[[ Listed entries, beginning ]]

(* ===== verification/AnthropicRequest.v ===== *)
(** * Anthropic requests as Chat requests

[src/service/anthropic/transform.rs] and the model families of [src/service/model_family.rs] it asks
for: the conversion of a Messages request into a Chat Completions request. Parsing and printing JSON,
Unicode lower-casing and the digest of a long tool name are parameters. *)

From S2P Require Import Prelude Float Json Metering Body Streams InlineThink Chat ToolMedia AnthropicResponse.

Local Open Scope Z_scope.

(** ** Strings *)

Definition slash : string := "/".
(** [s.rsplit('/').next()] *)
Definition last_segment (s : string) : string := string_rev (before slash (string_rev s)).
(** [s.split('/')] *)
Fixpoint segments (acc s : string) : list string :=
  match s with
  | EmptyString => [acc]
  | String c s => if bool_decide (String c "" = slash) then acc :: segments "" s else segments (acc +:+ String c "") s
  end.

Definition nth_char (n : nat) (s : string) : option Ascii.ascii := String.get n s.

(** [is_openai_o_series] *)
Definition is_openai_o_series (model : string) : bool :=
  let bare := last_segment model in
  bool_decide (1 < String.length bare)%nat && starts_with "o" bare &&
  match nth_char 1 bare with Some c => is_digit c | None => false end.

(** The width of the character that starts with a byte. *)
Definition char_width (c : Ascii.ascii) : nat :=
  let n := Ascii.nat_of_ascii c in
  if (n <? 128)%nat then 1 else if (n <? 224)%nat then 2 else if (n <? 240)%nat then 3 else 4.

(** The longest prefix of whole characters that fits. *)
Fixpoint take_chars (fuel budget : nat) (s : string) : string :=
  match fuel, s with
  | S fuel, String c _ =>
      let w := char_width c in
      if (w <=? budget)%nat then str_take w s +:+ take_chars fuel (budget - w) (str_drop w s) else ""
  | _, _ => ""
  end.

(** ** Tools *)

(** [strip_uri_formats] *)
Fixpoint strip_uri_formats (v : Value) : Value :=
  match v with
  | VObject m =>
      let drop := bool_decide (get_s "format" m = Some "uri") in
      VObject
        ((fix go (m : list (string * Value)) :=
            match m with
            | [] => []
            | (k, x) :: m' =>
                if drop && bool_decide (k = "format") then go m' else (k, strip_uri_formats x) :: go m'
            end) m)
  | VArray l => VArray (strip_uri_formats <$> l)
  | other => other
  end.

Definition normalize_schema (schema : Value) : Value :=
  match schema with
  | VObject obj =>
      let obj := if bool_decide (get_s "type" obj = Some "object") then obj
                 else Map.insert "type" (VString "object") obj in
      let obj := if Map.contains "properties" obj then obj
                 else Map.insert "properties" (json_object []) obj in
      strip_uri_formats (VObject obj)
  | _ => json_object [("type", VString "object"); ("properties", json_object [])]
  end.

Definition map_tool_choice_mode (mode : string) : Value :=
  VString (if bool_decide (mode = "any") then "required" else mode).

Definition convert_tool_choice (choice : option Value) : option Value :=
  match choice with
  | None => None
  | Some (VString s) => Some (map_tool_choice_mode s)
  | Some (VObject obj as c) =>
      match get_s "type" obj with
      | Some t =>
          if bool_decide (t = "tool") then
            (fun name => json_object [("type", VString "function");
                                      ("function", json_object [("name", VString name)])]) <$> get_s "name" obj
          else if bool_decide (t ∈ ["auto"; "none"; "any"]) then Some (map_tool_choice_mode t)
          else Some c
      | None => Some c
      end
  | Some c => Some c
  end.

[[ Listed entries, end ]]

What is being asked. Emit the records above again, exactly, with no line skipped.

Expected answer.
(* ===== verification/AnthropicRequest.v ===== *)
(** * Anthropic requests as Chat requests

[src/service/anthropic/transform.rs] and the model families of [src/service/model_family.rs] it asks
for: the conversion of a Messages request into a Chat Completions request. Parsing and printing JSON,
Unicode lower-casing and the digest of a long tool name are parameters. *)

From S2P Require Import Prelude Float Json Metering Body Streams InlineThink Chat ToolMedia AnthropicResponse.

Local Open Scope Z_scope.

(** ** Strings *)

Definition slash : string := "/".
(** [s.rsplit('/').next()] *)
Definition last_segment (s : string) : string := string_rev (before slash (string_rev s)).
(** [s.split('/')] *)
Fixpoint segments (acc s : string) : list string :=
  match s with
  | EmptyString => [acc]
  | String c s => if bool_decide (String c "" = slash) then acc :: segments "" s else segments (acc +:+ String c "") s
  end.

Definition nth_char (n : nat) (s : string) : option Ascii.ascii := String.get n s.

(** [is_openai_o_series] *)
Definition is_openai_o_series (model : string) : bool :=
  let bare := last_segment model in
  bool_decide (1 < String.length bare)%nat && starts_with "o" bare &&
  match nth_char 1 bare with Some c => is_digit c | None => false end.

(** The width of the character that starts with a byte. *)
Definition char_width (c : Ascii.ascii) : nat :=
  let n := Ascii.nat_of_ascii c in
  if (n <? 128)%nat then 1 else if (n <? 224)%nat then 2 else if (n <? 240)%nat then 3 else 4.

(** The longest prefix of whole characters that fits. *)
Fixpoint take_chars (fuel budget : nat) (s : string) : string :=
  match fuel, s with
  | S fuel, String c _ =>
      let w := char_width c in
      if (w <=? budget)%nat then str_take w s +:+ take_chars fuel (budget - w) (str_drop w s) else ""
  | _, _ => ""
  end.

(** ** Tools *)

(** [strip_uri_formats] *)
Fixpoint strip_uri_formats (v : Value) : Value :=
  match v with
  | VObject m =>
      let drop := bool_decide (get_s "format" m = Some "uri") in
      VObject
        ((fix go (m : list (string * Value)) :=
            match m with
            | [] => []
            | (k, x) :: m' =>
                if drop && bool_decide (k = "format") then go m' else (k, strip_uri_formats x) :: go m'
            end) m)
  | VArray l => VArray (strip_uri_formats <$> l)
  | other => other
  end.

Definition normalize_schema (schema : Value) : Value :=
  match schema with
  | VObject obj =>
      let obj := if bool_decide (get_s "type" obj = Some "object") then obj
                 else Map.insert "type" (VString "object") obj in
      let obj := if Map.contains "properties" obj then obj
                 else Map.insert "properties" (json_object []) obj in
      strip_uri_formats (VObject obj)
  | _ => json_object [("type", VString "object"); ("properties", json_object [])]
  end.

Definition map_tool_choice_mode (mode : string) : Value :=
  VString (if bool_decide (mode = "any") then "required" else mode).

Definition convert_tool_choice (choice : option Value) : option Value :=
  match choice with
  | None => None
  | Some (VString s) => Some (map_tool_choice_mode s)
  | Some (VObject obj as c) =>
      match get_s "type" obj with
      | Some t =>
          if bool_decide (t = "tool") then
            (fun name => json_object [("type", VString "function");
                                      ("function", json_object [("name", VString name)])]) <$> get_s "name" obj
          else if bool_decide (t ∈ ["auto"; "none"; "any"]) then Some (map_tool_choice_mode t)
          else Some c
      | None => Some c
      end
  | Some c => Some c
  end.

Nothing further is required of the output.